Lo que yo quiero decir en Mérida es que la verdadera modernidad se sostiene y sustenta en la tradición.

C.C.P.- Has escrito que el pasado hay que imaginarlo y el futuro hay que recordarlo. Me parece que el pasado de que hablas no es tan imaginario, sino muy real...

C.F.- Real, sí, pero que hay que imaginar. No es un pasado mostrenco. Es un pasado que, si no es objeto de nuestra imaginación,  se nos vuelve pasado muerto. Esto los novelistas lo sabemos muy bien. No nos limitamos a los datos estadísticos de la llamada realidad. El novelista imagina una realidad del pasado para hacerla presente. El futuro lo recordamos porque ya se presentó en el pasado, donde están contenidos los gérmenes del futuro. No hay que hacer un gran esfuerzo para saber que lo que podemos ser es lo que ya hemos sido, pero también lo que hemos soñado, lo que hemos deseado. El deseo es un factor del pasado que nos permite adivinar el futuro.

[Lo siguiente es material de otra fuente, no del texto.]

(** An accepted upload, step by step. *)
Lemma upload_accepted d u (c : Settings.Server) files (s : DB) r c' files' s' :
  handleAdminReleaseUpload d u c files s = (Ok r, c', files', s') ->
  exists filename content written s1, let product := upload_product (up_Path u) in
  let path := upload_path product (up_stamp u) (safeReleaseFilename filename) in
  (product = "client"%string \/ product = "lan"%string) /\ up_form u = Some (Some (filename, content)) /\ safeReleaseFilename filename <> EmptyString /\
  dk_copy d content = (written, None) /\ files !! path = None /\ files' = <[path := written]> files /\
  Settings.put_settings (map_to_list (release_settings product (string_of (Clean (bytes_of path))) (Updates.hex_encode (Sum256 written)))) s = (None, s1) /\
  c' = set_release product (string_of (Clean (bytes_of path))) (Updates.hex_encode (Sum256 written)) c /\
  s' = snd (Audit "release_upload" (product ++ " " ++ string_of (Clean (bytes_of path))) s1) /\
  ru_SHA256 r = Updates.hex_encode (Sum256 written) /\ ru_File r = string_of (Clean (bytes_of path)).
Proof.
  unfold handleAdminReleaseUpload. case_decide; [done|]. case_decide as DP; [done|].
  destruct (up_form u) as [[[filename content]|]|] eqn:EF; [|done..]. case_decide as DN; [done|]. destruct (dk_mkdir d); [done|].
  unfold store_upload. destruct (files !! _) eqn:EL; [done|]. destruct (dk_open d); [done|]. destruct (dk_copy d content) as [written [e|]] eqn:EC; [done|].
  destruct (dk_close d); [done|]. unfold persistReleaseUpload. destruct (Settings.put_settings _ s) as [[e|] s1] eqn:EP; [done|].
  intros [= <- <- <- <-]. exists filename, content, written, s1. split_and!; [|done..].
  destruct (decide (upload_product (up_Path u) = "client"%string)); [by left|]. destruct (decide (upload_product (up_Path u) = "lan"%string)); [by right|].
  by destruct DP.
Qed.

Hypothesis binary : forall a b, sql_eq a b = bool_decide (a = b).
Notation stored := SettingsLaws.stored.

Lemma release_settings_client path sha k : release_settings "client" path sha !! k =
  if decide (k = "client_release_file"%string) then Some path else if decide (k = "client_release_url"%string) then Some EmptyString
  else if decide (k = "client_release_sha256"%string) then Some sha else None.
Proof.
  unfold release_settings. rewrite decide_True by done. cbn [append].
  rewrite !lookup_insert, lookup_singleton. by repeat case_decide; subst.
Qed.

(** What is stored after an upload: its three settings, and the others as before. *)
Lemma put_release (m : gmap string string) (s s1 : DB) : Settings.put_settings (map_to_list m) s = (None, s1) ->
  t_meta s1 = t_meta s /\ forall k, stored s1 k = default (stored s k) (m !! k).
Proof.
  intros H. apply (SettingsLaws.put_settings_stored binary) in H as (Em & Hin & Hout); [|change (map fst (map_to_list m)) with ((map_to_list m).*1); apply NoDup_fst_map_to_list].
  split; [done|]. intros k. destruct (m !! k) as [v|] eqn:E; cbn.
  - apply Hin. by apply elem_of_map_to_list.
  - apply Hout. change (map fst (map_to_list m)) with ((map_to_list m).*1). intros ([k' v] & -> & H)%list_elem_of_fmap.
    apply elem_of_map_to_list in H. cbn in E. by rewrite E in H.
Qed.

(** The database keeps holding the settings the server runs with. *)
Lemma release_holds path sha (c : Settings.Server) (s s1 : DB) : SettingsLaws.holds s c ->
  Settings.put_settings (map_to_list (release_settings "client" path sha)) s = (None, s1) -> SettingsLaws.holds s1 (set_release "client" path sha c).
Proof.
  intros H [_ Hs]%put_release. unfold SettingsLaws.holds in *.
  assert (F : Forall (fun kv => stored s kv.1 = kv.2) (Settings.settings_of c)) by (apply Forall_forall; intros [k v]; apply H).
  assert (F1 : Forall (fun kv => stored s1 kv.1 = kv.2) (Settings.settings_of (set_release "client" path sha c))).
  { unfold Settings.settings_of, Settings.duration_fields, Settings.bool_fields, Settings.string_fields in *. cbn [map app] in *.
    repeat (apply Forall_cons in F as [? F]).
    SettingsLaws.forall_list ltac:(rewrite Hs, release_settings_client; cbn [fst Settings.f_key]; first [rewrite decide_True by done; reflexivity|
      rewrite decide_False by done; rewrite decide_True by done; reflexivity|rewrite !decide_False by done; first [assumption|rewrite decide_True by done; reflexivity]]). }
  intros k v Hkv. by apply (proj1 (Forall_forall _ _) F1 (k, v)).
Qed.

Lemma safe_plain b : safe_byte b = true -> is_plain b = true.
Proof. by destruct b. Qed.

Lemma upload_path_trimmed product stamp filename : product = "client"%string \/ product = "lan"%string -> digits stamp ->
  TrimSpace (upload_path product stamp (safeReleaseFilename filename)) = upload_path product stamp (safeReleaseFilename filename).
Proof.
  intros HP HD. rewrite (proj1 (upload_path_spec _ _ filename HP HD)). apply TrimSpace_plain. rewrite !bytes_of_app. repeat apply Forall_app_2.
  - decide_now. - destruct HP as [-> | ->]; decide_now. - decide_now. - eapply Forall_impl; [apply HD|apply digit_plain]. - decide_now.
  - eapply Forall_impl; [apply safe_name_spec|apply safe_plain].
Qed.
(** A learned path of a report, completed, or refused. *)
Definition report_path (req : VirtualPeerState) (path : VirtualLearnedPath) : option VirtualLearnedPath :=
  let dev := if decide (TrimSpace (lp_DeviceID path) = EmptyString) then ps_DeviceID req else lp_DeviceID path in
  let net := if decide (lp_NetworkID path <= 0) then ps_NetworkID req else lp_NetworkID path in
  if decide (dev <> ps_DeviceID req \/ net <> ps_NetworkID req \/ TrimSpace (lp_PeerID path) = EmptyString \/ lp_DstPort path <= 0)
  then None
  else Some (mkVirtualLearnedPath dev (lp_PeerID path) net (lp_DstPort path)
    (if decide (lp_Protocol path = EmptyString) then "tcp" else lp_Protocol path) (lp_Path path) (lp_PublicAddr path)
    (lp_SuccessCount path) (lp_FailureCount path) (lp_LastSuccessAt path) (lp_LastFailureAt path) (lp_LastFailure path)
    (lp_Quality path) (lp_PreheatEnabled path) (lp_UpdatedAt path)).

Fixpoint store_paths (req : VirtualPeerState) (paths : list VirtualLearnedPath) : handler DB unit :=
  match paths with
  | [] => mret tt
  | path :: rest =>
    match report_path req path with
    | None => store_paths req rest
    | Some path => _ ← writes (UpsertVirtualLearnedPath path); store_paths req rest
    end
  end.

Definition handleLANStatus (now : Time) (body : option (VirtualPeerState * list VirtualLearnedPath)) : handler DB unit :=
  match body with
  | None => fail bad_json
  | Some (req, LearnedPaths) =>
    if decide (TrimSpace (ps_DeviceID req) = EmptyString \/ ps_NetworkID req <= 0) then fail bad_json
    else
      _ ← writes (PutVirtualPeerState req);
      deviceState ← lanProductMetadata now req;
      _ ← writes (UpsertDeviceProductState deviceState);
      store_paths req LearnedPaths
  end.

(** The administration's views of the reports. *)
Definition handleAdminLANDeviceStates (now : Time) (r : lan_request unit) : handler DB (gmap string lanDeviceState) :=
  if is_get r then networkID ← pure_ (optionalInt64Query r "network_id"); lanDeviceStates now networkID else fail methodNotAllowed.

C.C.P.- Siento muy agustiniana tu visión del tiempo. San Agustín decía que el instante actual es presente de pasados, presente de presentes y presente de futuros... Actualizamos los pasados dignos de ser imitados, imaginamos los futuros que merecen ser soñados...

C.F.- Coincidiría bastante con esa visión, que es también la de uno de los cuartetos de Elliot. Todo es presente. En el presente soñamos, en el presente imaginamos, en el presente deseamos, en el presente recordamos...

 C.C.P.- Los fundadores de tradiciones no miraron hacia atrás...

C.F.- Es una brillante paradoja... Tienen que mirar hacia adelante pero, aunque no lo quieran, vienen cargando el pasado. Y hay que tener cuidado con los proyectos “futurizables”: cuando se sienten autosuficientes, capaces de hacer promesas de felicidad y progreso inevitables –como los de Condorcet en el siglo XVIII, o los de Comte, que luego fueron los del XX–, ya sabemos en qué terminan: en la ceguera. En eso que decía Gide: “No creer en el demonio es darle todas las oportunidades”. Al siglo XX, fue lo que le sucedió: creyó en las promesas del progreso y la felicidad inevitables hechas en el XVIII, y acabamos en Auschwitz. Hoy, con la desaparición del enemigo totalitario comunista, el mundo capitalista se siente autorizado a monopolizar la promesa del futuro, la idea de la felicidad y la de los medios para alcanzarlos. Esto podría conducirnos al capitalismo autoritario como el que vemos en China...

 C.C.P.- ¿Al leninismo de mercado?

C.F.- Sí.

C.C.P.-  Carlos, ¿dónde está el diablo ahora que lo necesitamos?

C.F.- Está sobre todo en nuestra incapacidad para reconocer al otro. Para mí, esto es lo diabólico: encerrarse en uno mismo y no reconocer la existencia de los demás. Sartre decía que “el infierno son los otros”. Yo creo que es al revés:  los otros son el cielo. Los otros son el único paraíso que tenemos.